| First Author | Hsiao HW | Year | 2015 |
| Journal | Nat Commun | Volume | 6 |
| Pages | 6353 | PubMed ID | 25695215 |
| Mgi Jnum | J:221795 | Mgi Id | MGI:5641573 |
| Doi | 10.1038/ncomms7353 | Citation | Hsiao HW, et al. (2015) Deltex1 antagonizes HIF-1alpha and sustains the stability of regulatory T cells in vivo. Nat Commun 6:6353 |
| abstractText | Application of regulatory T cells (Tregs) in transplantation, autoimmunity and allergy has been extensively explored, but how Foxp3 and Treg stability is regulated in vivo is incompletely understood. Here, we identify a requirement for Deltex1 (DTX1), a contributor to T-cell anergy and Foxp3 protein level maintenance in vivo.

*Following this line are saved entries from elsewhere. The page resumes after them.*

(* ===== verification/MpoolInv.v ===== *)
(** * The representation of the heap

    [area]: the blocks tile the memory of the pool, between the two words that
    mark its ends, and their tags are right. [lists]: the free lists hold
    exactly the blocks that say so. The steps of the allocator are shown to
    change them one block at a time, and to keep the data of every block that
    is not on a list. *)

From stdpp Require Import gmap.
From S2P Require Import Prelude Mpool MpoolRep.

Implicit Types (m : wmem) (bs A B : list blk) (b d : blk) (L : Z -> list Z).

Definition end_mark m (a : Z) : Prop := exists w, m !! a = Some w /\ flag w AREA_FLAG = true.

Record area m (base len : Z) bs : Prop := {
  ar_pos : 64 <= base;
  ar_top : base + len < two64;
  ar_tiled : tiled (base + 16) bs (base + len);
  ar_mapped : forall a, base <= a < base + len -> (8 | a - base) -> is_Some (m !! a);
  ar_lo : end_mark m base;
  ar_hi : end_mark m (base + len - 8);
  ar_tags : forall b, b ∈ bs -> tagged m b
}.

Lemma area_blk m base len bs b : area m base len bs -> b ∈ bs ->
  base + 16 <= bp b /\ bp b + bz b + 16 <= base + len /\ 16 <= bz b /\ (16 | bz b) /\ (16 | bp b - base).
Proof.
  intros H Hb. destruct (tiled_in _ _ _ _ (ar_tiled _ _ _ _ H) Hb) as (? & ? & ? & ? & Hd). split_and!; try done.
  replace (bp b - base) with (bp b - (base + 16) + 16) by lia. apply Z.divide_add_r; [done|by exists 1].
Qed.

Lemma area_eq m base len bs b d : area m base len bs -> b ∈ bs -> d ∈ bs -> bp b = bp d -> b = d.
Proof.
  intros H Hb Hd E. destruct (tiled_apart _ _ _ _ _ (ar_tiled _ _ _ _ H) Hb Hd) as [|Hx]; [done|].
  destruct (area_blk _ _ _ _ _ H Hb) as (_ & _ & ? & _). destruct (area_blk _ _ _ _ _ H Hd) as (_ & _ & ? & _). lia.
Qed.

(** A word of a block is there. *)
Lemma area_word m base len bs b a : area m base len bs -> b ∈ bs -> bp b - 8 <= a <= bp b + bz b -> (8 | a - bp b) -> is_Some (m !! a).
Proof.
  intros H Hb Ha H8. destruct (area_blk _ _ _ _ _ H Hb) as (? & ? & ? & ? & [k Hk]). destruct H8 as [j Hj].
  apply (ar_mapped _ _ _ _ H); [lia|]. exists (j + 2 * k). lia.
Qed.

(** The words of a range are the same. *)
Definition same_on (lo hi : Z) m m' : Prop := forall a w, lo <= a < hi -> m !! a = Some w -> m' !! a = Some w.

Lemma same_on_eq lo hi m m' : (forall a, lo <= a < hi -> m' !! a = m !! a) -> same_on lo hi m m'.
Proof. intros H a w Ha Hw. by rewrite H. Qed.
Lemma same_on_mono lo hi m m' : m ⊆ m' -> same_on lo hi m m'.
Proof. intros H a w _ Hw. by eapply lookup_weaken. Qed.

Lemma same_on_refl lo hi m : same_on lo hi m m.
Proof. by intros a. Qed.
Lemma same_on_trans lo hi m1 m2 m3 : same_on lo hi m1 m2 -> same_on lo hi m2 m3 -> same_on lo hi m1 m3.
Proof. intros H1 H2 a w Ha Hw. by apply H2, H1. Qed.
Lemma same_on_sub lo hi lo' hi' m m' : lo <= lo' -> hi' <= hi -> same_on lo hi m m' -> same_on lo' hi' m m'.
Proof. intros ? ? H a w Ha. apply H. lia. Qed.

(** The data of [d] is the same. *)
Definition kept d m m' : Prop := same_on (bp d) (bp d + bz d) m m'.

Lemma kept_trans d m1 m2 m3 : kept d m1 m2 -> kept d m2 m3 -> kept d m1 m3.
Proof. apply same_on_trans. Qed.

(** ** Changes of tags and of links *)

Section Steps.
Context (base len : Z).

Lemma area_tags m m' A b b' B :
  area m base len (A ++ b :: B) -> but_tags m m' b -> tagged m' b' -> bp b' = bp b -> bz b' = bz b -> area m' base len (A ++ b' :: B).
Proof.
  intros H [Hd Hm] Ht Ep Ez. assert (b ∈ A ++ b :: B) as Hb by set_solver. destruct (area_blk _ _ _ _ _ H Hb) as (? & ? & ? & ? & _).
  assert (forall a, end_mark m a -> a <> bp b - 8 -> a <> bp b + bz b -> end_mark m' a) as Hend.
  { intros a (w & Hw & Hf) ? ?. exists w. by rewrite Hm. }
  split.
  - apply H.
  - apply H.
  - eapply tiled_geo; [|apply H]. unfold same_geo. rewrite !fmap_app. simpl. by rewrite Ep, Ez.
  - intros a Ha H8. apply Hd. by apply (ar_mapped _ _ _ _ H).
  - apply Hend; [apply H|lia|lia].
  - apply Hend; [apply H|lia|lia].
  - intros d Hdin. assert (d = b' \/ d ∈ A ++ B) as [->|Hin] by set_solver; [done|].
    assert (d ∈ A ++ b :: B) as Hd' by set_solver. destruct (area_blk _ _ _ _ _ H Hd') as (_ & _ & ? & _).
    eapply tagged_frame; [| |by apply (ar_tags _ _ _ _ H)].
    all: destruct (tiled_others _ _ _ _ _ _ (ar_tiled _ _ _ _ H) Hin); apply Hm; lia.
Qed.

Lemma tags_kept m m' bs b d : area m base len bs -> b ∈ bs -> d ∈ bs -> but_tags m m' b -> kept d m m'.
Proof.
  intros H Hb Hd [_ Hm]. apply same_on_eq. intros a Ha. destruct (area_blk _ _ _ _ _ H Hb) as (_ & _ & ? & _).
  destruct (tiled_apart _ _ _ _ _ (ar_tiled _ _ _ _ H) Hb Hd) as [->|Hx]; apply Hm; lia.
Qed.

Lemma area_links m m' bs l : area m base len bs -> (forall x, x ∈ l -> exists b, b ∈ bs /\ bp b = x) -> off_links l m m' -> area m' base len bs.
Proof.
  intros H Hl [Hd Hm].
  assert (forall a, end_mark m a -> (forall b, b ∈ bs -> ~ (bp b <= a < bp b + 16)) -> end_mark m' a) as Hend.
  { intros a (w & Hw & Hf) Ha. exists w. rewrite Hm; [done|]. intros x Hx. destruct (Hl x Hx) as (b & Hb & <-). by apply Ha. }
  split.
  - apply H.
  - apply H.
  - apply H.
  - intros a Ha H8. apply Hd. by apply (ar_mapped _ _ _ _ H).
  - apply Hend; [apply H|]. intros b Hb. destruct (area_blk _ _ _ _ _ H Hb) as (? & _). lia.
  - apply Hend; [apply H|]. intros b Hb. destruct (area_blk _ _ _ _ _ H Hb) as (? & ? & ? & _). lia.
  - intros d Hdin. eapply tagged_frame; [| |by apply (ar_tags _ _ _ _ H)].
    all: apply Hm; intros x Hx; destruct (Hl x Hx) as (b & Hb & <-); destruct (area_blk _ _ _ _ _ H Hb) as (_ & _ & ? & _);
      destruct (area_blk _ _ _ _ _ H Hdin) as (_ & _ & ? & _); destruct (tiled_apart _ _ _ _ _ (ar_tiled _ _ _ _ H) Hb Hdin) as [->|Hap]; lia.
Qed.

Lemma links_kept m m' bs l d : area m base len bs -> (forall x, x ∈ l -> exists b, b ∈ bs /\ bp b = x /\ b <> d) -> d ∈ bs -> off_links l m m' -> kept d m m'.
Proof.
  intros H Hl Hd [_ Hm]. apply same_on_eq. intros a Ha. apply Hm. intros x Hx. destruct (Hl x Hx) as (b & Hb & <- & Hne).
  destruct (area_blk _ _ _ _ _ H Hb) as (_ & _ & ? & _). destruct (tiled_apart _ _ _ _ _ (ar_tiled _ _ _ _ H) Hb Hd) as [->|Hap]; [done|]. lia.
Qed.

Lemma area_spread m bs l : area m base len bs -> (forall x, x ∈ l -> exists b, b ∈ bs /\ bp b = x) -> spread l.
Proof.
  intros H Hl. split.
  - intros x Hx. destruct (Hl x Hx) as (b & Hb & <-). destruct (area_blk _ _ _ _ _ H Hb) as (? & _). pose proof (ar_pos _ _ _ _ H). lia.
  - intros x y Hx Hy. destruct (Hl x Hx) as (b & Hb & <-). destruct (Hl y Hy) as (d & Hd & <-).
    destruct (area_blk _ _ _ _ _ H Hb) as (_ & _ & ? & _). destruct (area_blk _ _ _ _ _ H Hd) as (_ & _ & ? & _).
    destruct (tiled_apart _ _ _ _ _ (ar_tiled _ _ _ _ H) Hb Hd) as [->|Hap]; [by left|]. lia.
Qed.
End Steps.

(** ** The free lists *)

(** List -1 is the one of the large blocks. *)
Definition list_head (p : mpool) (c : Z) : option Z := if c <? 0 then Some (mp_large p) else zget (mp_freed p) c.

Record lists m (p : mpool) bs L : Prop := {
  ls_len : zlen (mp_freed p) = FREELIST_NUM;
  ls_head : forall c, -1 <= c < FREELIST_NUM -> list_head p c = Some (first (L c) 0);
  ls_seg : forall c, seg m None (L c) 0;
  ls_nodup : forall c, NoDup (L c);
  ls_on : forall c x, x ∈ L c <-> exists b, b ∈ bs /\ bp b = x /\ bc b = Some c
}.

Definition set_list L (c : Z) (l : list Z) : Z -> list Z := fun c' => if decide (c' = c) then l else L c'.

Lemma ls_block m p bs L c x : lists m p bs L -> x ∈ L c -> exists b, b ∈ bs /\ bp b = x.
Proof. intros H Hx. apply (ls_on _ _ _ _ H) in Hx as (b & ? & ? & _). eauto. Qed.

(** Tags have nothing to do with the lists. *)
Lemma lists_tags base len m m' p A b b' B L :
  area m base len (A ++ b :: B) -> lists m p (A ++ b :: B) L -> but_tags m m' b -> bp b' = bp b -> bc b' = bc b -> lists m' p (A ++ b' :: B) L.
Proof.
  intros Ha H [_ Hm] Ep Ec. split; [apply H|apply H| |apply H|].
  - intros c. eapply seg_ext; [|apply H]. intros x Hx. destruct (ls_block _ _ _ _ _ _ H Hx) as (d & Hd & <-).
    assert (b ∈ A ++ b :: B) as Hb by set_solver. destruct (area_blk _ _ _ _ _ Ha Hb) as (_ & _ & ? & _). destruct (area_blk _ _ _ _ _ Ha Hd) as (_ & _ & ? & _).
    destruct (tiled_apart _ _ _ _ _ (ar_tiled _ _ _ _ Ha) Hb Hd) as [->|Hap]; (split; apply Hm; lia).
  - intros c x. rewrite (ls_on _ _ _ _ H). split; intros (d & Hd & <- & <-).
    + assert (d = b \/ d ∈ A ++ B) as [->|Hin] by set_solver; [exists b'|exists d]; set_solver.
    + assert (d = b' \/ d ∈ A ++ B) as [->|Hin] by set_solver; [exists b|exists d]; set_solver.
Qed.

(** One list and the nodes on it change. *)
Lemma lists_change base len m m' p p' bs bs' L c l K :
  area m base len bs -> lists m p bs L -> off_links K m m' ->
  (forall x, x ∈ K -> exists b, b ∈ bs /\ bp b = x /\ (bc b = None \/ bc b = Some c)) ->
  seg m' None l 0 -> NoDup l -> zlen (mp_freed p') = FREELIST_NUM ->
  (forall c', -1 <= c' < FREELIST_NUM -> list_head p' c' = if decide (c' = c) then Some (first l 0) else list_head p c') ->
  (forall x, x ∈ l <-> exists b, b ∈ bs' /\ bp b = x /\ bc b = Some c) ->
  (forall x c', c' <> c -> (exists b, b ∈ bs' /\ bp b = x /\ bc b = Some c') <-> (exists b, b ∈ bs /\ bp b = x /\ bc b = Some c')) ->
  lists m' p' bs' (set_list L c l).
Proof.
  intros Ha H [_ Hm] HK Hs Hn Hlen Hh Hon Hother. split; [done| | | |].
  - intros c' Hc'. rewrite Hh by done. unfold set_list. case_decide; [done|]. by apply H.
  - intros c'. unfold set_list. case_decide as E; [done|]. eapply seg_ext; [|apply H]. intros x Hx.
    apply (ls_on _ _ _ _ H) in Hx as (d & Hd & <- & Hc). assert (forall a, bp d <= a < bp d + 16 -> m' !! a = m !! a) as Heq; [|split; apply Heq; lia].
    intros a Hlt. apply Hm. intros y Hy. destruct (HK y Hy) as (b & Hb & <- & Hbc).
    destruct (area_blk _ _ _ _ _ Ha Hb) as (_ & _ & ? & _). destruct (area_blk _ _ _ _ _ Ha Hd) as (_ & _ & ? & _).
    destruct (tiled_apart _ _ _ _ _ (ar_tiled _ _ _ _ Ha) Hb Hd) as [->|Hap]; [|lia]. destruct Hbc as [Hbc|Hbc]; congruence.
  - intros c'. unfold set_list. case_decide; [done|]. apply H.
  - intros c' x. unfold set_list. case_decide as E; [by subst|]. rewrite Hother by done. apply H.
Qed.

(** The blocks on a list, when one block comes to it or leaves it. *)
Lemma on_put A b b' B c c' x : bc b = None -> bp b' = bp b -> bc b' = Some c -> c' <> c ->
  (exists d, d ∈ A ++ b' :: B /\ bp d = x /\ bc d = Some c') <-> (exists d, d ∈ A ++ b :: B /\ bp d = x /\ bc d = Some c').
Proof.
  intros Hb Ep Hb' Hne. split; intros (d & Hd & <- & Hc).
  - assert (d = b' \/ d ∈ A ++ B) as [->|Hin] by set_solver; [congruence|exists d; set_solver].
  - assert (d = b \/ d ∈ A ++ B) as [->|Hin] by set_solver; [congruence|exists d; set_solver].
Qed.

Lemma on_put_here A b b' B c x : bc b = None -> bp b' = bp b -> bc b' = Some c ->
  (exists d, d ∈ A ++ b' :: B /\ bp d = x /\ bc d = Some c) <-> x = bp b \/ (exists d, d ∈ A ++ b :: B /\ bp d = x /\ bc d = Some c).
Proof.
  intros Hb Ep Hb'. split.
  - intros (d & Hd & <- & Hc). assert (d = b' \/ d ∈ A ++ B) as [->|Hin] by set_solver; [by left|right; exists d; set_solver].
  - intros [->|(d & Hd & <- & Hc)]; [exists b'; set_solver|].
    assert (d = b \/ d ∈ A ++ B) as [->|Hin] by set_solver; [congruence|exists d; set_solver].
Qed.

Dtx1(-/-) Tregs are as effective as WT Tregs in the inhibition of CD4(+)CD25(-) T-cell activation in vitro. However, the suppressive ability of Dtx1(-/-) Tregs is greatly impaired in vivo. We find that Foxp3 expression is diminished when Dtx1(-/-) Tregs are co-transferred with effector T cells in vivo. DTX1 promotes the degradation of HIF-1alpha. Knockout of HIF-1alpha restores the Foxp3 stability and rescues the defective suppressive activity in Dtx1(-/-) Treg cells in vivo. Our results suggest that DTX1 exerts another level of control on Treg stability in vivo by sustaining the expression of Foxp3 protein in Tregs. |